In [13]:
import os
import pandas as pd
import json
import signal
import sys

# 全局变量用于存储处理状态和唯一值字典
state = {'processed_files': []}
unique_values_dict = {}
state_file_path = None

def save_state():
    """保存当前状态和唯一值字典到状态文件"""
    if state_file_path:
        with open(state_file_path, 'w') as f:
            json.dump({'state': state, 'unique_values_dict': unique_values_dict}, f)
        print(f"State saved to {state_file_path}")

def signal_handler(sig, frame):
    """捕获信号并保存状态和唯一值字典"""
    print('Interrupt signal received, saving state...')
    save_state()
    sys.exit(0)

def metadatasep(folder_path, folder_path_out, state_file=None):
    global state, state_file_path, unique_values_dict
    state_file_path = state_file if state_file else os.path.join(folder_path_out, 'state.json')

    # 加载状态文件，如果存在的话
    if os.path.exists(state_file_path):
        with open(state_file_path, 'r') as f:
            saved_data = json.load(f)
            state = saved_data.get('state', {'processed_files': []})
            unique_values_dict = saved_data.get('unique_values_dict', {})
    else:
        state = {'processed_files': []}

    # 获取文件夹中所有文件的列表
    files = os.listdir(folder_path)

    # 过滤列表，只包含 parquet 文件
    parquet_files = [f for f in files if f.endswith('.parquet')]

    # 仅处理尚未处理的文件
    parquet_files_to_process = [f for f in parquet_files if f not in state['processed_files']]

    try:
        for file in parquet_files_to_process:
            file_path = os.path.join(folder_path, file)
            df = pd.read_parquet(file_path)

            # 找出仅有一个唯一值的列
            unique_value_columns = [col for col in df.columns if df[col].nunique() == 1]

            if unique_value_columns:
                # 创建数据框以存储唯一值列
                unique_values_df = df[unique_value_columns].drop_duplicates().reset_index(drop=True)

                # 将数据框转换为字典并存储在唯一值字典中
                unique_values_dict[file] = unique_values_df.iloc[0].to_dict()

                # 从主数据框中删除这些列
                df = df.drop(columns=unique_value_columns)

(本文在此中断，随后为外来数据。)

(** [listen]: the new connection is inserted after the pool was pruned. *)
Definition listen (s : tcp_server) : tcp_server :=
  if m_is_listening s then
    let s := fst (prune_connections s) in
    let c := created s in
    mk_tcp_server true ({[c]} ∪ m_conn_pool s) (m_ssl_flag s) (<[c := held_by_acceptor]> (holders s))
      (threads s) (S c) (active_users s)
  else s.

(** [finish_connection]; it goes on with [handle_connection] when the connection is kept
    alive. *)
Definition finish_connection (c : conn_id) (keep_alive : bool) (s : tcp_server) : tcp_server :=
  if m_is_listening s && keep_alive then hold c held_by_handler s
  else with_pool (m_conn_pool s ∖ {[c]}) (release c s).

(** [get_connections]; the subtraction is that of [size_t]. *)
Definition get_connections (s : tcp_server) : Z :=
  if m_is_listening s then u64 (Z.of_nat (size (m_conn_pool s)) - 1)
  else Z.of_nat (size (m_conn_pool s)).

(** [handle_accept]: first [m_is_listening] is read, and [listen] is called. *)
Definition handle_accept (c : conn_id) (error : bool) (s : tcp_server) : tcp_server :=
  hold c (held_accepted error (m_is_listening s)) s.
Definition handle_accept_listen (c : conn_id) (error relisten : bool) (s : tcp_server) : tcp_server :=
  let s := hold c (held_handle error) s in
  if relisten then listen s else s.

(** Then the connection is finished, or handled, after the handshake if there is one; a new
    connection is not kept alive. *)
Definition handle_accept_connection (c : conn_id) (error : bool) (s : tcp_server) : tcp_server :=
  if error then finish_connection c false s
  else hold c (if m_ssl_flag s then held_handshake else held_by_handler) s.

Definition handle_ssl_handshake (c : conn_id) (error : bool) (s : tcp_server) : tcp_server :=
  if error then finish_connection c false s else hold c held_by_handler s.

            # 定义主数据输出 CSV 文件路径
            file_path_out = os.path.join(folder_path_out, file)
            output_file_path = os.path.splitext(file_path_out)[0] + '.parquet'

            # 将主数据框保存为 CSV
            df.to_parquet(output_file_path, index=True)
            print(f"Converted {file} to CSV (data).")

            # 更新状态文件，添加已处理文件
            state['processed_files'].append(file)

        # 合并所有唯一值字典到一个数据框中
        if unique_values_dict:
            combined_unique_values_df = pd.DataFrame.from_dict(unique_values_dict, orient='index')

            # 定义合并唯一值输出 CSV 文件路径
            combined_unique_values_csv_file_path = os.path.join(folder_path_out, 'combined_unique_values.csv')

            # 将合并唯一值数据框保存为 CSV
            combined_unique_values_df.to_csv(combined_unique_values_csv_file_path)
            print(f"Saved combined unique values to {combined_unique_values_csv_file_path}")

    except Exception as e:
        print(f"An error occurred: {e}")
        save_state()
        sys.exit(1)

    finally:
        # 程序正常结束时保存状态
        save_state()

# 设置信号处理器
signal.signal(signal.SIGINT, signal_handler)
signal.signal(signal.SIGTERM, signal_handler)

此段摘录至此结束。